The best part about credit cards in businesses is that they provide easy access to working capital and rewards such as cashback and rewards points. Such advantages of credit cards make it the best electronic payment option. However, it is advisable to make credit card processes work within the pre-existing AP infrastructure to build a successful card program in AP. 

  • Enables businesses to reach potential suppliers

When banks provide credit cards to businesses, it allows them to make payments against purchase orders and invoices. The benefit of paying for suppliers through credit cards enables businesses to reach their potential supplies. Therefore, it is considered to be a more successful lending opportunity. 

Supplier engagement process 

The primary purpose of bank business models is to build and maintain a vast merchant acceptance network. You can easily use your credit card in one of the locations that accept the Visa logo or MasterCard. However, making payments to suppliers involves an inconsistent acceptance network. Some suppliers do not accept payment by card or may accept depending on the speed of payment, margins, and the type of product that they are selling. Such factors require the vendor engagement process to find suppliers that accept credit cards and ensure that they accept payment from other customers. It must also locate new credit card-accepting suppliers. 

The best part about Fintech is that its business models are designed to incorporate a supplier engagement process that involves more spending on cards. Fintechs take care of up to 30% of spending. Another benefit is that there is a B2B acceptance network inside the credit card acceptance network. 

Forecasting the change

Most companies churn about 10% to 20% of their suppliers every year, making operationalized re-engagement models a crucial component of this business model. Business’ suppliers’ pools differ by 20% within two years, due to which they ensure to make certain payment acceptance. Unlike banks, Fintech can offer supplier acceptance maintenance. 
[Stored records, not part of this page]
(* ===== verification/DeviceBatch.v ===== *)
(** * The device batch executor

    src/src/continuous_batch/device.rs: scheduled batches run on a model that
    consumes their rows together.  A step works on a fork of the cache and installs
    it only with the tokens; an error after the device is done puts the batch back;
    when the device cannot be synchronized the batch stays in flight. *)
From S2P Require Import Prelude Float PagedKv ContinuousBatch GenerationControl Generation Sampling.
From S2P Require Import BatchSampling.
Open Scope nat_scope.
Open Scope m_scope.

(** [trait DeviceBatchModel], with the tensor operations of the executor: the
    model, its caches and its tensors live on the device.  What the device does
    between calls is in its state.  [tensor_values] is the cast to [f32] and the
    readback.  The last stage of the forward defaults
    ([forward_batch_sampling] -> [forward_batch_lookahead] -> [forward_batch]) is
    what the executor calls. *)
Class DeviceBatchModel `{DefaultHasher, Exponential, Randomness} := {
  BatchCache : Type;
  BatchDevice : Type;
  BatchTensor : Type;
  tensor_dims : BatchTensor → list nat;
  tensor_values : BatchTensor → Gen (list f32);
  batch_limits : CausalModelLimits;
  new_batch_cache : PagedKvCacheConfig → BatchCache;
  fork_batch_cache : BatchCache → BatchCache;
  forward_batch_sampling : ScheduledBatch → gmap N PagedKvAppendReservation →
    BatchDevice → BatchCache → gmap N (option TokenSampler) →
    Gen BatchTensor * (BatchDevice * BatchCache * gmap N (option TokenSampler));
  retain_batch_cache : BatchCache → @ContinuousBatchScheduler TokenSampler → BatchCache;
  sync_batch : BatchDevice → Gen unit * BatchDevice;
  lookahead_tokens : nat;
  select_batch_token : RequestId → list f32 → option TokenSampler →
    M BatchCache GenerationError (Z * option TokenSampler)
}.

Section Defaults.
Context `{Exponential, Randomness}.

(** The default method [select_batch_token]. *)
Definition default_select_token (values : list f32) (sampler : option TokenSampler) :
    Gen (Z * option TokenSampler) :=
  match sampler with
  | Some sampler =>
      match sample values sampler with
      | (Ok token, sampler) => Ok (token, Some sampler)
      | (Err e, _) => Err e
      | (Panic p, _) => Panic p
      end
  | None => do? token := row_greedy_token values 0 in Ok (token, None)
  end.
End Defaults.

Record ExecutedBatch := mk_executed {
  eb_batch : ScheduledBatch;
  eb_generated_token_ids : list Z
}.

Section Executor.
Context `{DeviceBatchModel}.
Notation Sched := (@ContinuousBatchScheduler TokenSampler).

Record DeviceBatchExecutor := mk_executor {
  ex_device : BatchDevice;
  ex_scheduler : Sched;
  ex_cache : BatchCache
}.
Implicit Types x : DeviceBatchExecutor.

Definition set_ex_device d x : DeviceBatchExecutor := mk_executor d (ex_scheduler x) (ex_cache x).
Definition set_ex_scheduler s x : DeviceBatchExecutor := mk_executor (ex_device x) s (ex_cache x).
Definition set_ex_cache c x : DeviceBatchExecutor := mk_executor (ex_device x) (ex_scheduler x) c.

Definition new_executor (device : BatchDevice) (config : ContinuousBatchConfig)
    (kv : PagedKvCacheConfig) (options : ContinuousBatchOptions) :
    res ContinuousBatchError DeviceBatchExecutor :=
  if decide (max_model_length batch_limits < max_sequence_length kv) then
    Err "KV sequence limit exceeds model capacity"
  else
    do? scheduler := with_options config kv options in
    Ok (mk_executor device scheduler (new_batch_cache kv)).

Definition validate_request (prompt : list Z) (g : GreedyGenerationConfig) :
    res ContinuousBatchError unit :=
  do? _ := validate_generation batch_limits prompt g in Ok tt.

Section Step.
(** [P]: what the closures given to a step capture. *)
Context {P : Type}.
Notation EM := (M (DeviceBatchExecutor * P) ContinuousBatchError).

(** A call of the scheduler. *)
Definition on_scheduler {A} (m : M Sched ContinuousBatchError A) : EM A := λ st,
  let out := m (ex_scheduler st.1) in (out.1, (set_ex_scheduler out.2 st.1, st.2)).

Definition modify_executor (f : DeviceBatchExecutor → DeviceBatchExecutor) : EM unit :=
  mmodify (λ st, (f st.1, st.2)).

Definition exec_submit (prompt : list Z) (g : GreedyGenerationConfig) : EM RequestId :=
  mlift (validate_request prompt g) ;;;
  on_scheduler (submit prompt g).

Definition exec_submit_sampled (prompt : list Z) (g : SamplingGenerationConfig) : EM RequestId :=
  mlift (validate_request prompt (mk_generation (sg_max_new_tokens g) (sg_eos_token_ids g))) ;;;
  on_scheduler (submit_sampled prompt g).

(** [fail_batch(batch.id)?; return Err(error)] *)
Definition fail_with {A} (batch : ScheduledBatch) (e : ContinuousBatchError) : EM A :=
  on_scheduler (fail_batch (batch_id batch)) ;;; mthrow e.

Definition sync_executor (what : string) : EM unit :=
  let! st := mget in
  let synced := sync_batch (ex_device st.1) in
  modify_executor (set_ex_device synced.2) ;;;
  match synced.1 with
  | Ok _ => mret tt
  | Err e => mthrow (what +:+ e)
  | Panic p => mpanic p
  end.

(** The logits of a forward, checked and read back, with the tensor they are in. *)
Definition read_logits (batch : ScheduledBatch) (out : Gen BatchTensor) : Gen (BatchTensor * list f32) :=
  do? logits := out in
  if decide (tensor_dims logits ≠ [batch_size batch; 1; vocab_size batch_limits]) then
    Err "device batch logit shape mismatch"
  else do? values := tensor_values logits in Ok (logits, values).

(** [zip(values.chunks_exact_mut(vocabulary))]: the rows that are processed, the
    ones that are skipped, and what is left of [values] after the last row. *)
Fixpoint process_rows (process : RequestId → list f32 → P → Gen (list f32) * P)
    (vocabulary : nat) (rows : list ScheduledSequence) (values : list f32) : EM (list f32) :=
  match rows with
  | [] => mret values
  | sequence :: rest =>
      if decide (length values < vocabulary) then mret values else
      let row := take vocabulary values in
      let! st := mget in
      let! r := mexpect OutOfBounds (active (ex_scheduler st.1) !! row_request_id sequence) in
      let! row' :=
        (if decide (row_context_length sequence < length (rq_prompt_token_ids r)) then mret row
         else
           let out := process (row_request_id sequence) row st.2 in
           mmodify (λ st, (st.1, out.2)) ;;; mlift out.1) in
      let! more := process_rows process vocabulary rest (drop vocabulary values) in
      mret (row' ++ more)
  end.

Definition run_processor (processor : option (RequestId → list f32 → P → Gen (list f32) * P))
    (batch : ScheduledBatch) (values : list f32) : EM (list f32) :=
  match processor with
  | None => mret values
  | Some process =>
      if decide (vocab_size batch_limits = 0) then mpanic DivByZero
      else process_rows process (vocab_size batch_limits) (batch_sequences batch) values
  end.

(** The selection on the working cache; the model's choices may change it. *)
Definition select_tokens (batch : ScheduledBatch) (values : list f32)
    (sampling : gmap N (option TokenSampler)) (working : BatchCache) :
    EM (BatchTokenSelection * BatchCache) :=
  let! st := mget in
  let out := select_batch_tokens_with select_batch_token (ex_scheduler st.1) (batch_id batch) values
               (vocab_size batch_limits) sampling working in
  let! selection := mlift out.1 in mret (selection, out.2).

Definition step_inner
    (processor : option (RequestId → list f32 → P → Gen (list f32) * P))
    (observer : option (ScheduledBatch → BatchCache → BatchTensor → P → P)) :
    EM (option ExecutedBatch) :=
  let! scheduled := on_scheduler schedule in
  match scheduled with
  | None => mret None
  | Some batch =>
      let! st := mget in
      let working := fork_batch_cache (ex_cache st.1) in
      let! lookahead :=
        mcatch (on_scheduler (reserve_lookahead batch lookahead_tokens)) (fail_with batch) in
      let! st := mget in
      let! sampling :=
        mcatch (mlift (batch_sampling_state (ex_scheduler st.1) (batch_id batch))) (fail_with batch) in
      let! st := mget in
      let '(out, (device, working, sampling)) :=
        forward_batch_sampling batch lookahead (ex_device st.1) working sampling in
      modify_executor (set_ex_device device) ;;;
      let result := read_logits batch out in
      match result with Panic p => mpanic p | _ => mret tt end ;;;
      sync_executor "batch completion: " ;;;
      match observer, result with
      | Some observe, Ok (logits, _) =>
          mmodify (λ st, (st.1, observe batch working logits st.2)) ;;;
          sync_executor "batch prefix completion: "
      | _, _ => mret tt
      end ;;;
      let! selected :=
        mcatch
          (let! read := mlift result in
           let! values := run_processor processor batch read.2 in
           select_tokens batch values sampling working)
          (fail_with batch) in
      let! generated := on_scheduler (complete_selected_batch selected.1) in
      modify_executor (λ x, set_ex_cache (retain_batch_cache selected.2 (ex_scheduler x)) x) ;;;
      mret (Some (mk_executed batch generated))
  end.

Definition exec_step : EM (option ExecutedBatch) := step_inner None None.

Definition step_with_logits_processor (process : RequestId → list f32 → P → Gen (list f32) * P) :
    EM (option ExecutedBatch) := step_inner (Some process) None.

Definition exec_cancel (id : RequestId) : EM (option CancelledGeneration) :=
  let! cancelled := on_scheduler (cancel id) in
  modify_executor (λ x, set_ex_cache (retain_batch_cache (ex_cache x) (ex_scheduler x)) x) ;;;
  mret cancelled.

Definition exec_pop_finished : EM (option FinishedGeneration) := on_scheduler pop_finished.
End Step.

Definition exec_is_idle x : bool := is_idle (ex_scheduler x).
Definition exec_snapshot x : ContinuousBatchSnapshot := batch_snapshot (ex_scheduler x).
End Executor.
(** A selection fits the batch it was made for, whatever chose its tokens. *)
Lemma selected_acceptable s b P selection logits vocabulary :
  (∀ id values sampler token next, P id values sampler token next → (0 ≤ token)%Z) →
  sched_wf s → in_flight s = Some b →
  selected s P logits vocabulary 0 (batch_sequences b) (bs_tokens selection) (bs_samplers selection) →
  acceptable s (batch_id b) (bs_tokens selection).
Proof.
  intros HP [_ Hfl] Hb Hsel. rewrite Hb in Hfl. destruct Hfl as ([Hnd _ _ Hrow _] & _).
  exists b. split; [done|]. split; [done|]. destruct (selected_keys _ _ _ _ _ _ _ _ Hsel) as [Hlen _].
  split; [done|]. intros row token [i Hi]%list_elem_of_lookup Hs.
  apply lookup_zip_Some in Hi as [Hi Ht].
  destruct (Hrow row) as [_ (r & Hr & _)]; [by eapply list_elem_of_lookup_2|].
  destruct (selected_row _ _ _ _ _ _ _ _ i row r Hsel Hnd Hi Hr) as (token' & Ht' & Hx). simplify_eq.
  rewrite Hs in Hx. destruct Hx as (values & next & _ & Hc & _). by eapply HP.
Qed.

Lemma selection_acceptable s b selection logits vocabulary :
  sched_wf s → in_flight s = Some b →
  selected s (chooses s) logits vocabulary 0 (batch_sequences b) (bs_tokens selection) (bs_samplers selection) →
  acceptable s (batch_id b) (bs_tokens selection).
Proof.
  apply selected_acceptable. intros id values sampler token next (r & _ & Hc).
  by apply choice_ok in Hc as [? _].
Qed.
(* ===== verification/DeviceBatchSpec.v ===== *)
(** * What the device batch executor guarantees

    The contract between the executor and a batched model: [fits] is what every
    batch the executor hands over satisfies for what the cache holds,
    [BatchModelLaws] what the model then does.  The executor keeps the cache and
    the scheduler in step through errors, failed synchronizations and
    cancellations, and what it finishes is what decoding alone gives. *)
From S2P Require Import Prelude Float GenerationControl Generation Sampling SamplingSpec SamplingDraw.
From S2P Require Import PagedKv PagedKvPool PagedKvInv PagedKvOps PagedKvPrefix PagedKvSpec.
From S2P Require Import PagedKvUnshared ContinuousBatch ContinuousBatchInv ContinuousBatchSchedule.
From S2P Require Import ContinuousBatchLoop ContinuousBatchOps ContinuousBatchVerify ContinuousBatchCalls.
From S2P Require Import ContinuousBatchSpec ContinuousBatchModes BatchSampling BatchDecoding.
From S2P Require Import BatchSamplingSpec PlainScheduler DeviceBatch.
Open Scope nat_scope.
Open Scope m_scope.

(** What a cache holds: for each request its tokens and the pages they are in. *)
Notation Contents := (gmap N (list Z * list N)).

Definition tokens_of (known : Contents) (id : RequestId) : list Z := (default ([], []) (known !! id)).1.
Definition pages_of (known : Contents) (id : RequestId) : list N := (default ([], []) (known !! id)).2.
One of the major advantages of capturing tails on electronic credit cards is that it ensures more suppliers get paid electronically. It also enables businesses to get more working capital and higher rebates. Compared to plastic credit cards, electronic credit cards come with enhanced security and safety. For example, single-use numbers that are linked to unique business suppliers and payment amounts. Besides that, account receivable can benefit from tag on reconciliation options as much as account payable. Furthermore, it enables more suppliers to opt for this electronic form of payment. 

Electronic credit cards are the next big thing in B2B payments, as they are built while keeping a holistic viewpoint. Their software does not sacrifice your business operation for another business operation. With the enhanced end-to-end systems, AP departments could make significant leaps through this electronic supplier payment system.